WRAP can help the person identify triggers (events and/or reactions to people that can make their symptoms worse) and to list activities that can help the person feel better. It may also be important for the person to write a crisis plan, so that if the person finds themselves in a crisis it has been outlined what their wishes are [5].

It is vital to establish who is there to support a person in their recovery and to build on this if necessary e.g. family (depending on circumstances), friends, connecting to others in recovery or by attending meetings with mental health support groups (e.g. Grow) [6].

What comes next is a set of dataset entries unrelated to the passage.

(** Every library call succeeds; the model writes two samples at 22050 Hz
    and the stretch drops one of them. *)
Definition tts_env : TTSServer.env := {|
  TTSServer.cuda_is_available := false;
  TTSServer.TTS := fun name => Returns (Handle name "");
  TTSServer.to_device := fun h d => Returns (Handle (h_model_name h) d);
  TTSServer.tempfile_name := fun _ => "/tmp/tmpq3k1zv8a";
  TTSServer.tts_to_file := fun _ _ _ => Returns tt;
  TTSServer.sf_read := fun _ => Returns ([half; half], 22050);
  TTSServer.time_stretch := fun a _ => Returns (tail a);
  TTSServer.sf_write := fun _ _ => Returns riff;
  TTSServer.parse_args := Ok (Args 8002 "127.0.0.1" "" false);
  TTSServer.app_run := fun _ => Returns tt
|}.

(** The model cannot synthesise the text. *)
Definition tts_env_model_raises : TTSServer.env := {|
  TTSServer.cuda_is_available := false;
  TTSServer.TTS := fun name => Returns (Handle name "");
  TTSServer.to_device := fun h d => Returns (Handle (h_model_name h) d);
  TTSServer.tempfile_name := fun _ => "/tmp/tmpq3k1zv8a";
  TTSServer.tts_to_file := fun _ _ _ =>
    Raises (Exn "RuntimeError" "Kernel size can't be greater than actual input size");
  TTSServer.sf_read := fun _ => Returns ([half; half], 22050);
  TTSServer.time_stretch := fun a _ => Returns (tail a);
  TTSServer.sf_write := fun _ _ => Returns riff;
  TTSServer.parse_args := Ok (Args 8002 "127.0.0.1" "" false);
  TTSServer.app_run := fun _ => Returns tt
|}.

(** No model can be downloaded. *)
Definition tts_env_offline : TTSServer.env := {|
  TTSServer.cuda_is_available := false;
  TTSServer.TTS := fun name => Raises (Exn "ConnectionError" "Max retries exceeded");
  TTSServer.to_device := fun h d => Returns (Handle (h_model_name h) d);
  TTSServer.tempfile_name := fun _ => "/tmp/tmpq3k1zv8a";
  TTSServer.tts_to_file := fun _ _ _ => Returns tt;
  TTSServer.sf_read := fun _ => Returns ([half; half], 22050);
  TTSServer.time_stretch := fun a _ => Returns (tail a);
  TTSServer.sf_write := fun _ _ => Returns riff;
  TTSServer.parse_args := Ok (Args 8002 "127.0.0.1" "" false);
  TTSServer.app_run := fun _ => Returns tt
|}.

Definition body_hello : list (string * pyval) := [("text", PStr "hello")].
Definition body_blank : list (string * pyval) := [("text", PStr "   ")].
Definition body_mp3 : list (string * pyval) :=
  [("text", PStr "hello"); ("response_format", PStr "mp3")].
Definition body_WAV : list (string * pyval) :=
  [("text", PStr "hello"); ("response_format", PStr "WAV")].
Definition body_fast : list (string * pyval) :=
  [("text", PStr "hello"); ("speed", PFloat one_and_a_half)].
Definition body_fast_mp3 : list (string * pyval) :=
  [("text", PStr "hello"); ("response_format", PStr "mp3");
   ("speed", PFloat one_and_a_half)].

Definition post (d : list (string * pyval)) : TTSServer.request :=
  TTSServer.Request (Returns (PDict d)).


(** ** Transcription service *)

Definition stt_handle : handle := Handle "base" "".

Definition stt_ready : world :=
  {| model := Some stt_handle; fs := ∅; trace := [] |}.

(** What Whisper returns: no [duration] key. *)
Definition heard : list (string * pyval) :=
  [("text", PStr " Hello there."); ("segments", PList []);
   ("language", PStr "de")].

Definition stt_env : WhisperServer.env := {|
  WhisperServer.load_model := fun name => Returns (Handle name "");
  WhisperServer.tempfile_name := fun _ => "/tmp/tmp7w0c2m_d";
  WhisperServer.save := fun _ _ => Returns tt;
  WhisperServer.model_transcribe := fun _ _ => Returns (PDict heard);
  WhisperServer.parse_args := Ok (Args 8001 "127.0.0.1" "base" false);
  WhisperServer.app_run := fun _ => Returns tt
|}.

(** The upload is not audio. *)
Definition stt_env_model_raises : WhisperServer.env := {|
  WhisperServer.load_model := fun name => Returns (Handle name "");
  WhisperServer.tempfile_name := fun _ => "/tmp/tmp7w0c2m_d";
  WhisperServer.save := fun _ _ => Returns tt;
  WhisperServer.model_transcribe := fun _ _ =>
    Raises (Exn "RuntimeError" "Failed to load audio");
  WhisperServer.parse_args := Ok (Args 8001 "127.0.0.1" "base" false);
  WhisperServer.app_run := fun _ => Returns tt
|}.

Definition stt_env_offline : WhisperServer.env := {|
  WhisperServer.load_model := fun name =>
    Raises (Exn "RuntimeError" "Model base not found");
  WhisperServer.tempfile_name := fun _ => "/tmp/tmp7w0c2m_d";
  WhisperServer.save := fun _ _ => Returns tt;
  WhisperServer.model_transcribe := fun _ _ => Returns (PDict heard);
  WhisperServer.parse_args := Ok (Args 8001 "127.0.0.1" "base" false);
  WhisperServer.app_run := fun _ => Returns tt
|}.

Definition clip : WhisperServer.upload :=
  WhisperServer.Upload "clip.wav" riff.
Definition unnamed_clip : WhisperServer.upload :=
  WhisperServer.Upload "" [].

Definition upload_default : WhisperServer.request :=
  WhisperServer.Request [("audio", clip)] [].
Definition upload_as_text : WhisperServer.request :=
  WhisperServer.Request [("audio", clip)] [("response_format", "text")].
Definition upload_missing : WhisperServer.request :=
  WhisperServer.Request [] [].
Definition upload_unnamed : WhisperServer.request :=
  WhisperServer.Request [("audio", unnamed_clip)] [].

End Scenario.

(** Further requests and environments, for the properties beyond the
    request/response contract. *)
Module Cases.

(** A body whose text is a number. *)
Definition body_numeric_text : list (string * pyval) := [("text", PInt 5)].
(** * marp-vscode: theme cache, path normaliser, size presets, workspace proxy

    A shallow embedding of [Themes] (theme resolution and live-reload cache)
    and of the request handler of [createWorkspaceProxyServer], with the
    properties stated about them.

    The cache is an event-driven object: every [await] of the source is a
    point where the JavaScript event loop may run something else, so the
    asynchronous methods are cut at their [await]s and each piece is one
    uninterrupted step of a labelled transition system over an explicit
    world state. *)

From Stdlib Require Import ZArith Ascii.
From stdpp Require Import gmap strings list fin_maps pretty.

Local Open Scope Z_scope.
Local Open Scope nat_scope.

(** ** JavaScript string helpers *)

Module Js.

(** [s.startsWith(p)] *)
Definition startsWith (s p : string) : bool := String.prefix p s.

(** [s.split(c)] for a one-character separator [c]: never the empty list. *)
Fixpoint split (c : ascii) (s : string) : list string :=
  match s with
  | EmptyString => [EmptyString]
  | String a s' =>
      if Ascii.eqb a c then EmptyString :: split c s'
      else match split c s' with
           | x :: xs => String a x :: xs
           | [] => [String a EmptyString]
           end
  end.

(** [s.includes(c)] for a character [c]. *)
Fixpoint includes (s : string) (c : ascii) : bool :=
  match s with
  | EmptyString => false
  | String a s' => Ascii.eqb a c || includes s' c
  end.

(** [xs.join(sep)] *)
Fixpoint join (sep : string) (xs : list string) : string :=
  match xs with
  | [] => EmptyString
  | [x] => x
  | x :: rest => x +:+ sep +:+ join sep rest
  end.

(** The class [\s] restricted to the 7-bit characters:
    TAB, LF, VT, FF, CR and SPACE. *)
Definition isSpace (a : ascii) : bool :=
  let n := nat_of_ascii a in
  (Nat.leb 9 n && Nat.leb n 13) || Nat.eqb n 32.

(** [s.split(/\s+/)]: the separators are the maximal runs of white space;
    a leading or a trailing run leaves an empty first or last token.
    [inrun] tells that the previous character was white space. *)
Fixpoint splitSpaces_go (inrun : bool) (s : string) : list string :=
  match s with
  | EmptyString => [EmptyString]
  | String a s' =>
      if isSpace a then
        if inrun then splitSpaces_go true s'
        else EmptyString :: splitSpaces_go true s'
      else match splitSpaces_go false s' with
           | x :: xs => String a x :: xs
           | [] => [String a EmptyString]
           end
  end.

Definition splitSpaces (s : string) : list string := splitSpaces_go false s.

(** The class [\w]: letters, digits and the underscore. *)
Definition isWord (a : ascii) : bool :=
  let n := nat_of_ascii a in
  (Nat.leb 48 n && Nat.leb n 57) || (Nat.leb 65 n && Nat.leb n 90)
  || (Nat.leb 97 n && Nat.leb n 122) || Nat.eqb n 95.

WRAP can even be used to help write an advance directive, where the person can specify such things as acceptable and unacceptable treatments including prescribed psychoactive drugs that work / have worked in the past and ones that don’t. And whether or not a person sees Electric shock treatment (ECT) as an option for them. Psychoactive drugs should be used ethically and short term in my experience. At the same time no one should stop or change prescribed psychoactive substances without talking to their prescriber or an expert in the field, due to the dangers of withdrawal.

Advance Directives

I have an Advance Directive. The following are the headings in the document I wrote:

1) People I do/don’t want involved in my care and treatment (I list the names)

2) Acceptable prescribed psychoactive drugs and why

3) Unacceptable treatment

4) What I want from my supporters when I am feeling badly

5) What I don’t want from my supporters when I am feeling badly

I have signed and dated it. I would like Advance Directives to become legal documents in this country.

In my experience I think that independent mental health advocates should be involved when people may need hospitalization and not family members unless specifically requested by the person. An Advance Directive is very important if a person has experienced mental health difficulties in the past or found themselves detained in a Psychiatric Unit. It could help improve the overall process, result in better outcomes and faster recovery.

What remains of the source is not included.